Biblical authors and personas knew the power of gratitude centuries ago. Psalms is full of gratitude to God. The people praised God before they went into battle. They praised God after a victory. They praised God for rain and beauty, for everlasting mercy, for just about everything.

The psalmists weren't the only ones who were grateful for God. In addition to the patriarchs and the prophets, the Master and his followers praised God. Jesus gave thanks before he fed the multitudes, which he did at least two times with nothing but a few fish and loaves of bread to share. Surely the bread was whole grain and the fish yielded lots of Omega 3! But was that his point?
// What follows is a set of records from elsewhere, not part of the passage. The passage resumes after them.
Lemma join_in_turn (w : world) (base_url : string) (links : list string) :
  NoDup links →
  ∀ st q js,
    (∀ link, In link links → js !! link = Some JQueued) →
    shared (foldl (finish_job w base_url) (mkPool st q js) links)
    = foldl (fun st link => scrape_single_page w link base_url st) st links.
Proof.
  induction links as [|link links IH]; intros Hnd st q js Hqueued; [done |].
  apply NoDup_cons in Hnd as [Hfresh Hnd]. simpl.
  rewrite (run_job w base_url link st q js) by (apply Hqueued; by left).
  apply IH; [done |]. intros l Hl.
  rewrite lookup_insert_ne; [apply Hqueued; by right |].
  intros <-. apply Hfresh. by apply list_elem_of_In.
Qed.

(** X18.  The steps of a job that no other job interrupts are
    [scrape_single_page]: run to its end from the queue, the job leaves the
    shared state that the function returns.  So when no job has started
    before the wait, the pool leaves the state that the calls of
    [scrape_single_page] leave when they are made one after the other, in
    the order of submission. *)
Theorem uninterrupted_job_is_scrape_single_page (w : world) (base_url : string)
    (links : gset string) (st : state) :
  (∀ link q js,
     js !! link = Some JQueued →
     finish_job w base_url (mkPool st q js) link
     = mkPool (scrape_single_page w link base_url st) q (<[link := JDone]> js))
  ∧ shared (run_jobs w base_url links [] st)
    = foldl (fun st link => scrape_single_page w link base_url st)
            (set_submitted (fun l => l ++ iterate w links) st) (iterate w links).
Proof.
  split; [intros link q js; apply run_job |].
  unfold run_jobs, join, start_pool. simpl.
  apply join_in_turn; [apply iterate_NoDup |].
  intros link Hlink.
  apply (start_pool_jobs (iterate w links) st link JQueued). done.
Qed.

Lemma uninterrupted_job_is_scrape_single_page_witness :
  let js : gmap string job := {["https://a.org/about" := JQueued]} in
  js !! "https://a.org/about" = Some JQueued
  ∧ mission_sentences
      (shared (finish_job site_with_mission "https://a.org"
                          (mkPool three_sentences [] js) "https://a.org/about"))
    = mission_sentences three_sentences.
Proof.
  cbv zeta.
  assert (({["https://a.org/about" := JQueued]} : gmap string job) !! "https://a.org/about"
          = Some JQueued) as Hj by apply lookup_singleton_eq.
  split; [exact Hj |].
  destruct (uninterrupted_job_is_scrape_single_page site_with_mission "https://a.org"
              ∅ three_sentences) as [Hjob _].
  rewrite (Hjob "https://a.org/about" [] _ Hj). by vm_compute.
Defined.

(** ** The wait is a schedule *)

Section Wait.

Context (w : world) (base_url : string).

Lemma earlier_taken_split (js : gmap string job) (done : list string) (link : string)
    (rest : list string) :
  (∀ l, In l done → is_queued (js !! l) = false) →
  earlier_taken js (done ++ link :: rest) link = true.
Proof.
  intros Hdone. induction done as [|l done IH]; simpl.
  - by rewrite String.eqb_refl.
  - destruct (String.eqb l link); [done |].
    rewrite (Hdone l) by (by left). apply IH. intros l' Hl'. apply Hdone. by right.
Qed.

Lemma earlier_taken_before (js : gmap string job) (pre : list string) (l : string)
    (post : list string) (link : string) :
  earlier_taken js (pre ++ l :: post) link = true →
  ¬ In link pre → l ≠ link → is_queued (js !! l) = false.
Proof.
  intros Htaken Hpre Hne. induction pre as [|l' pre IH]; simpl in Htaken.
  - apply String.eqb_neq in Hne. rewrite Hne in Htaken.
    apply andb_true_iff in Htaken as [Hl _]. by apply negb_true_iff.
  - destruct (String.eqb l' link) eqn:Heq.
    + apply String.eqb_eq in Heq as ->. exfalso. apply Hpre. by left.
    + apply andb_true_iff in Htaken as [_ Htaken]. apply IH; [done |].
      intros Hin. apply Hpre. by right.
Qed.

Lemma job_step_not_queued (link : string) (j : job) (st : state) :
  is_queued (Some (fst (job_step w base_url link j st))) = false.
Proof.
  pose proof (job_step_to w base_url link j st) as Hto.
  by destruct (fst (job_step w base_url link j st)).
Qed.

(** A step that the pool allows keeps the order of the jobs. *)
Lemma in_order_step (link : string) (p : pool) :
  NoDup (queue p) → in_order p → may_step link p = true →
  in_order (step_at w base_url link p).
Proof.
  intros Hnd Horder Hmay. unfold may_step in Hmay. unfold step_at.
  destruct (jobs p !! link) as [j|] eqn:Hj; [| done].
  pose proof (job_step_not_queued link j (shared p)) as Hnew.
  destruct (job_step w base_url link j (shared p)) as [j' st']. cbn [fst] in Hnew.
  intros taken l waiting Hqueue Hl l' Hl'. cbn [queue jobs] in *.
  assert (l ≠ link) as Hne.
  { intros ->. rewrite lookup_insert_eq in Hl. congruence. }
  rewrite lookup_insert_ne in Hl by done.
  pose proof (Horder taken l waiting Hqueue Hl l' Hl') as Hwaits.
  destruct (decide (l' = link)) as [-> | Hne']; [| by rewrite lookup_insert_ne].
  exfalso. rewrite Hj in Hwaits. destruct j; try done.
  apply andb_true_iff in Hmay as [Htaken _]. rewrite Hqueue in Htaken, Hnd.
  apply NoDup_app in Hnd as (_ & Hdisjoint & _).
  assert (is_queued (jobs p !! l) = false); [| congruence].
  apply (earlier_taken_before _ taken l waiting link Htaken); [| done].
  intros Hin. apply (Hdisjoint link); [by apply list_elem_of_In |].
  apply list_elem_of_In. right. done.
Qed.

Lemma pool_step_induction (Inv : pool → Prop) :
  (∀ link p, Inv p → may_step link p = true → Inv (step_at w base_url link p)) →
  ∀ schedule p, Inv p → Inv (run_schedule w base_url schedule p).
Proof.
  intros Hstep schedule. unfold run_schedule.
  induction schedule as [|link schedule IH]; intros p Hp; simpl; [done |].
  apply IH. unfold pool_step. destruct (may_step link p) eqn:Hmay; auto.
Qed.

(** The pool that waits for its jobs: the queue has no link twice, every
    link of the queue has a job, and the jobs are taken in order. *)
Lemma waiting_pool_schedule (schedule : list string) (p : pool) :
  NoDup (queue p) ∧ in_order p ∧ (∀ l, In l (queue p) → is_Some (jobs p !! l)) →
  let p' := run_schedule w base_url schedule p in
  NoDup (queue p') ∧ in_order p' ∧ (∀ l, In l (queue p') → is_Some (jobs p' !! l)).
Proof.
  apply (pool_step_induction
           (fun p => NoDup (queue p) ∧ in_order p
                     ∧ (∀ l, In l (queue p) → is_Some (jobs p !! l)))).
  intros link p0 (Hnd & Horder & Htotal) Hmay.
  rewrite step_at_queue. split; [done |]. split; [by apply in_order_step |].
  intros l Hl. apply step_at_is_Some. auto.
Qed.

(** While the jobs before [link] in the queue are done, a step of the job of
    [link] is a step that the pool allows, or changes nothing. *)
Lemma step_at_allowed (done : list string) (link : string) (rest : list string) (p : pool) :
  queue p = done ++ link :: rest →
  (∀ l, In l done → jobs p !! l = Some JDone) →
  NoDup (queue p) → in_order p →
  step_at w base_url link p = pool_step w base_url link p.
Proof.
  intros Hqueue Hdone Hnd Horder. unfold pool_step, may_step.
  destruct (jobs p !! link) as [j|] eqn:Hj; [| unfold step_at; by rewrite Hj].
  destruct j; try done.
  - (* the job waits: the jobs before it are done and those behind it wait *)
    assert (List.filter (fun l => is_running (jobs p !! l)) (queue p) = []) as ->.
    { apply filter_nil_all. intros l Hl. rewrite Hqueue in Hl.
      apply in_app_iff in Hl as [Hl | [<- | Hl]].
      - by rewrite (Hdone l Hl).
      - by rewrite Hj.
      - pose proof (Horder done link rest Hqueue) as Hwait.
        rewrite Hj in Hwait. specialize (Hwait eq_refl l Hl).
        by destruct (jobs p !! l) as [[]|]. }
    rewrite Hqueue, earlier_taken_split; [done |].
    intros l Hl. by rewrite (Hdone l Hl).
  - (* the job is done *)
    unfold step_at. rewrite Hj. simpl. destruct p as [st q js]. simpl in *.
    f_equal. by apply insert_id.
Qed.

Lemma steps_at_schedule (done : list string) (link : string) (rest : list string) (n : nat) :
  ∀ p,
    queue p = done ++ link :: rest →
    (∀ l, In l done → jobs p !! l = Some JDone) →
    NoDup (queue p) → in_order p → (∀ l, In l (queue p) → is_Some (jobs p !! l)) →
    steps_at w base_url link n p = run_schedule w base_url (repeat link n) p.
Proof.
  induction n as [|n IH]; intros p Hqueue Hdone Hnd Horder Htotal; [done |].
  cbn [steps_at repeat]. unfold run_schedule. cbn [foldl].
  rewrite <- (step_at_allowed done link rest p Hqueue Hdone Hnd Horder).
  apply IH.
  - by rewrite step_at_queue.
  - intros l Hl. by apply step_at_done_kept, Hdone.
  - by rewrite step_at_queue.
  - destruct (waiting_pool_schedule [link] p (conj Hnd (conj Horder Htotal)))
      as (_ & Hnext & _).
    unfold run_schedule in Hnext. cbn [foldl] in Hnext.
    by rewrite <- (step_at_allowed done link rest p Hqueue Hdone Hnd Horder) in Hnext.
  - rewrite step_at_queue. intros l Hl. apply step_at_is_Some. auto.
Qed.

Lemma join_schedule (p : pool) :
  NoDup (queue p) → in_order p → (∀ l, In l (queue p) → is_Some (jobs p !! l)) →
  ∃ more, join w base_url p = run_schedule w base_url more p.
Proof.
  unfold join. intros Hnd Horder Htotal.
  assert (∃ done, queue p = done ++ queue p
                  ∧ ∀ l, In l done → jobs p !! l = Some JDone) as (done & Hqueue & Hdone).
  { exists []. by split. }
  revert Hqueue. generalize (queue p) at 2 3. intros rest.
  revert p done Hnd Horder Htotal Hdone.
  induction rest as [|link rest IH]; intros p done Hnd Horder Htotal Hdone Hqueue.
  - by exists [].
  - cbn [foldl]. unfold finish_job at 2.
    set (n := job_fuel w link (default JDone (jobs p !! link))).
    assert (is_Some (jobs p !! link)) as Hlink.
    { apply Htotal. rewrite Hqueue. apply in_app_iff. right. by left. }
    pose proof (finish_job_done w base_url link p Hlink) as Hfinished.
    unfold finish_job in Hfinished. fold n in Hfinished.
    rewrite (steps_at_schedule done link rest n p Hqueue Hdone Hnd Horder Htotal)
      in Hfinished |- *.
    destruct (waiting_pool_schedule (repeat link n) p (conj Hnd (conj Horder Htotal)))
      as (Hnd' & Horder' & Htotal').
    set (p' := run_schedule w base_url (repeat link n) p) in *.
    destruct (IH p' (done ++ [link]) Hnd' Horder' Htotal') as [more Hmore].
    + intros l Hl. apply in_app_iff in Hl as [Hl | [<- | []]]; [| done].
      apply (pool_step_induction (fun p0 => jobs p0 !! l = Some JDone)); [| by apply Hdone].
      intros l0 p0 Hp0 _. by apply step_at_done_kept.
    + unfold p'. rewrite run_schedule_queue, Hqueue, <- app_assoc. done.
    + exists (repeat link n ++ more). rewrite Hmore. unfold p'.
      by rewrite run_schedule_app.
Qed.

Lemma start_pool_waiting (links : list string) (st : state) :
  NoDup links →
  NoDup (queue (start_pool links st)) ∧ in_order (start_pool links st)
  ∧ (∀ l, In l (queue (start_pool links st)) → is_Some (jobs (start_pool links st) !! l)).
Proof.
  intros Hnd. split; [done |]. split.
  - intros taken link waiting Hqueue _ l Hl.
    assert (jobs (start_pool links st) !! l = Some JQueued) as ->; [| done].
    apply start_pool_jobs. split; [| done].
    change (queue (start_pool links st)) with links in Hqueue. rewrite Hqueue.
    apply in_app_iff. right. by right.
  - intros l Hl. exists JQueued. by apply start_pool_jobs.
Qed.

Lemma join_finished (p : pool) :
  (∀ link j, jobs p !! link = Some j → j = JDone) → join w base_url p = p.
Proof.
  intros Hdone. unfold join. generalize (queue p). intros q.
  induction q as [|link q IH]; [done |]. cbn [foldl].
  assert (finish_job w base_url p link = p) as ->; [| exact IH].
  unfold finish_job. generalize (job_fuel w link (default JDone (jobs p !! link))).
  intros n. induction n as [|n IHn]; [done |]. cbn [steps_at].
  assert (step_at w base_url link p = p) as ->; [| exact IHn].
  unfold step_at. destruct (jobs p !! link) as [j|] eqn:Hj; [| done].
  pose proof (Hdone link j Hj) as ->. simpl. clear IH IHn Hdone.
  destruct p as [st q0 js]. simpl in *.
  f_equal. by apply insert_id.
Qed.

End Wait.

(** X19.  The wait at the end of the [with] block is itself a schedule of
    the pool: the steps by which the jobs come to their end are steps that
    the pool allows (a job starts when the jobs submitted before it have
    started and fewer than [max_workers] are running).  So every crawl ends
    as a crawl in which the schedule runs every job to its end, and for
    which the wait has nothing left to do. *)
Theorem wait_is_a_schedule (w : world) (base_url output_csv : string)
    (schedule : list string) :
  (∀ html links,
     ∃ more,
       let p := crawl_pool w base_url html links (schedule ++ more) in
       join w base_url (crawl_pool w base_url html links schedule) = p
       ∧ (∀ link j, jobs p !! link = Some j → j = JDone)
       ∧ join w base_url p = p)
  ∧ (∃ more,
       scrape_website w base_url output_csv (schedule ++ more)
       = scrape_website w base_url output_csv schedule
       ∧ ∀ link j,
           jobs (crawl_pool w base_url (seed_body w base_url)
                            (default ∅ (find_links w (seed_body w base_url) base_url))
                            (schedule ++ more)) !! link = Some j →
           j = JDone).
Proof.
  assert (∀ html links,
            ∃ more,
              let p := crawl_pool w base_url html links (schedule ++ more) in
              join w base_url (crawl_pool w base_url html links schedule) = p
              ∧ (∀ link j, jobs p !! link = Some j → j = JDone)
              ∧ join w base_url p = p) as Hpool.
  { intros html links. unfold crawl_pool.
    destruct (join_schedule w base_url
                (run_schedule w base_url schedule
                   (start_pool (iterate w links) (before_pool w base_url html))))
      as [more Hmore].
    - apply (waiting_pool_schedule w base_url), start_pool_waiting, iterate_NoDup.
    - apply (waiting_pool_schedule w base_url), start_pool_waiting, iterate_NoDup.
    - apply (waiting_pool_schedule w base_url), start_pool_waiting, iterate_NoDup.
    - exists more. cbv zeta. rewrite run_schedule_app, <- Hmore.
      destruct (crawl_end w base_url schedule html links) as (_ & _ & _ & Hall & _).
      split; [done |]. split; [exact Hall |]. by apply join_finished. }
  split; [exact Hpool |].
  destruct (Hpool (seed_body w base_url)
                  (default ∅ (find_links w (seed_body w base_url) base_url)))
    as (more & Hjoin & Hdone & Hstill).
  exists more. split; [| exact Hdone].
  destruct (scrape_website_cases w base_url output_csv schedule)
    as [[Hseed ->] | [(Hseed & Hnone & ->) | (links & Hseed & Hsome & ->)]].
  - by apply scrape_website_unloaded.
  - by apply scrape_website_refused.
  - rewrite (scrape_website_loaded w base_url output_csv _ links Hseed Hsome).
    rewrite Hsome in Hjoin, Hstill. simpl in Hjoin, Hstill.
    cbv zeta. by rewrite Hstill, <- Hjoin.
Qed.
(** * go-ratelimit: a rate-limiting wrapper for [net.Conn]

    Shallow embedding of [ratelimit/net.go] and the properties of its
    constructor [New], of the throttled [Read] and [Write] and of the limit
    mutators [SetReadLimit] and [SetWriteLimit].

    Conventions.
    - Go's [int] and [int64] are carried by [Z].  The conversion [int64(x)]
      of an [int] keeps the value; the [int64] operations that can leave the
      64-bit range ([*], [-], [/]) are written with their wrap-around.
    - [time.Time] is the number of nanoseconds since the zero instant, so
      [IsZero] is the test against 0; [Sub] saturates like the library's.
    - [time.Now], [time.Sleep] and the calls on the embedded [net.Conn] are
      effects: they run in a state monad over a [World] that holds the
      future clock readings, the state of every connection object and the
      trace of the effects performed so far, newest first.
    - A nil interface call and an integer division by zero are panics of
      the monad. *)

From Stdlib Require Import ZArith List String Bool Lia.
From Stdlib.Strings Require Import Byte.
Import ListNotations.
Open Scope Z_scope.

Set Implicit Arguments.

(** ** 64-bit integer arithmetic *)

Definition int := Z.
Definition int64 := Z.

Definition min_int64 : Z := - 2 ^ 63.
Definition max_int64 : Z := 2 ^ 63 - 1.

(** Reduction of an integer to the signed 64-bit range. *)
Definition wrap64 (z : Z) : int64 := (z + 2 ^ 63) mod 2 ^ 64 - 2 ^ 63.

Definition in_int64 (z : Z) : Prop := min_int64 <= z <= max_int64.

(** [int64(x)] for [x] of type [int]: value preserving at every width of
    [int]. *)
Definition int64_of_int (x : int) : int64 := x.

Definition mul64 (a b : int64) : int64 := wrap64 (a * b).
Definition sub64 (a b : int64) : int64 := wrap64 (a - b).

(** Go's [/] on integers truncates toward zero and panics on a zero
    divisor: [None] stands for that panic. *)
Definition div64 (a b : int64) : option int64 :=
  if b =? 0 then None else Some (wrap64 (Z.quot a b)).

(** ** The part of package [time] the wrapper uses *)

Module time.

Definition Duration := int64.
Definition Time := Z.

Definition Second : Duration := 1000000000.

Definition Nanoseconds (d : Duration) : int64 := d.

Definition IsZero (t : Time) : bool := t =? 0.

(** [t.Sub(u)]: the duration [t - u], or the largest (smallest) duration
    when the difference does not fit. *)
Definition Sub (t u : Time) : Duration :=
  if t - u >? max_int64 then max_int64
  else if t - u <? min_int64 then min_int64
  else t - u.

End time.

(** ** Errors *)

(** An [error] is nil ([None]) or carries a message. *)
Definition error := option string.

Definition errors_New (msg : string) : error := Some msg.

(** ** The [net.Conn] interface *)

(** What the wrapper needs of the object behind a [net.Conn]: [Read] fills
    the caller's buffer and answers a count and an error, [Write] answers a
    count and an error; both may change the object. *)
Class NetConn (C : Type) : Type := {
  conn_Read : C -> list byte -> C * list byte * int * error;
  conn_Write : C -> list byte -> C * int * error
}.

(** A connection that answers from a script: each call consumes the next
    scripted count and error, and an exhausted script answers end of
    stream. *)
Definition script := list (int * error).

Definition script_Read (s : script) (b : list byte)
  : script * list byte * int * error :=
  match s with
  | [] => ([], b, 0, Some "EOF"%string)
  | (n, e) :: s' => (s', b, n, e)
  end.

Definition script_Write (s : script) (b : list byte)
  : script * int * error :=
  match s with
  | [] => ([], 0, Some "EOF"%string)
  | (n, e) :: s' => (s', n, e)
  end.

#[export] Instance ScriptedConn : NetConn script := {
  conn_Read := script_Read;
  conn_Write := script_Write
}.

(** A [net.Conn] interface value: nil, or a reference to a connection
    object of the world. *)
Definition handle := nat.

Inductive netConn : Type :=
| nilConn
| connRef (h : handle).

(** ** The wrapper *)

Record RateLimitedConn : Type := mkRLC {
  Conn : netConn;       (* underlying network connection *)
  rlim : int;           (* in bytes/second, 0 means no limit *)
  wlim : int;
  rtime : time.Time;    (* time of last actual read/write *)
  wtime : time.Time
}.

Definition set_rlim (v : int) (r : RateLimitedConn) : RateLimitedConn :=
  mkRLC (Conn r) v (wlim r) (rtime r) (wtime r).
Definition set_wlim (v : int) (r : RateLimitedConn) : RateLimitedConn :=
  mkRLC (Conn r) (rlim r) v (rtime r) (wtime r).
Definition set_rtime (t : time.Time) (r : RateLimitedConn) : RateLimitedConn :=
  mkRLC (Conn r) (rlim r) (wlim r) t (wtime r).
Definition set_wtime (t : time.Time) (r : RateLimitedConn) : RateLimitedConn :=
  mkRLC (Conn r) (rlim r) (wlim r) (rtime r) t.

(** ** Effects *)

Inductive event : Type :=
| EvNow (t : time.Time)
| EvRead (h : handle) (b : list byte) (n : int) (err : error)
| EvWrite (h : handle) (b : list byte) (n : int) (err : error)
| EvSleep (d : time.Duration).

Inductive panic : Type :=
| NilDereference
| DivideByZero.

Section Model.

Context {C : Type} {NC : NetConn C}.

Record World : Type := mkWorld {
  clock : nat -> time.Time;   (* the k-th reading of the clock *)
  ticks : nat;                (* readings taken so far *)
  conns : handle -> C;        (* the connection objects *)
  trace : list event          (* effects so far, newest first *)
}.

Inductive Outcome (A : Type) : Type :=
| Ok (a : A) (w : World)
| Panicked (p : panic) (w : World).

Definition M (A : Type) : Type := World -> Outcome A.

Definition ret {A} (a : A) : M A := fun w => Ok a w.

Definition bind {A B} (m : M A) (k : A -> M B) : M B :=
  fun w =>
    match m w with
    | Ok a w' => k a w'
    | Panicked _ p w' => Panicked B p w'
    end.

Definition raise {A} (p : panic) : M A := fun w => Panicked A p w.

Definition log (e : event) (w : World) : World :=
  mkWorld (clock w) (ticks w) (conns w) (e :: trace w).

Definition emit (e : event) : M unit := fun w => Ok tt (log e w).

(** [time.Now()] *)
Definition time_Now : M time.Time :=
  fun w =>
    let t := clock w (ticks w) in
    Ok t (mkWorld (clock w) (S (ticks w)) (conns w) (EvNow t :: trace w)).

(** [time.Sleep(d)] *)
Definition time_Sleep (d : time.Duration) : M unit := emit (EvSleep d).

Definition store (h : handle) (c : C) (w : World) : World :=
  mkWorld (clock w) (ticks w)
          (fun h' => if Nat.eqb h' h then c else conns w h') (trace w).

(** [conn.Read(b)] through the interface value [conn] *)
Definition Conn_Read (conn : netConn) (b : list byte)
  : M (list byte * int * error) :=
  match conn with
  | nilConn => raise NilDereference
  | connRef h =>
      fun w =>
        let '(c', b', n, err) := conn_Read (conns w h) b in
        Ok (b', n, err) (log (EvRead h b n err) (store h c' w))
  end.

(** [conn.Write(b)] through the interface value [conn] *)
Definition Conn_Write (conn : netConn) (b : list byte)
  : M (int * error) :=
  match conn with
  | nilConn => raise NilDereference
  | connRef h =>
      fun w =>
        let '(c', n, err) := conn_Write (conns w h) b in
        Ok (n, err) (log (EvWrite h b n err) (store h c' w))
  end.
Jesus was expressing gratitude for the spiritual sustenance that God is constantly providing His dear children.

Jesus gave thanks before he raised Lazarus from the dead. That's about as health-giving as you can get. Not only did Jesus see that God could give a man back his health, but God could give a man back his life. Really, Jesus revealed that a person's life, identity, is not encased in a material body. Lazarus's body arose when the Christly thought convinced him of his spiritual nature. And then, of course, Jesus rose from the dead.

Jesus' disciples carried this grateful, joyous attitude with them and spread the good news. They continued to heal others—body and soul. And we can, too.

We can improve our health not so much by exercising or eating the right kinds of foods, but by being grateful. We can focus on spiritual sustenance rather than on food, and we can maintain a spiritual exercise plan that begins with gratitude. Let's join the psalmist in saying, "It is wonderful to be grateful and to sing your praises, Lord Most High!" (Ps 92:1 CEV). In fact, it's healthy!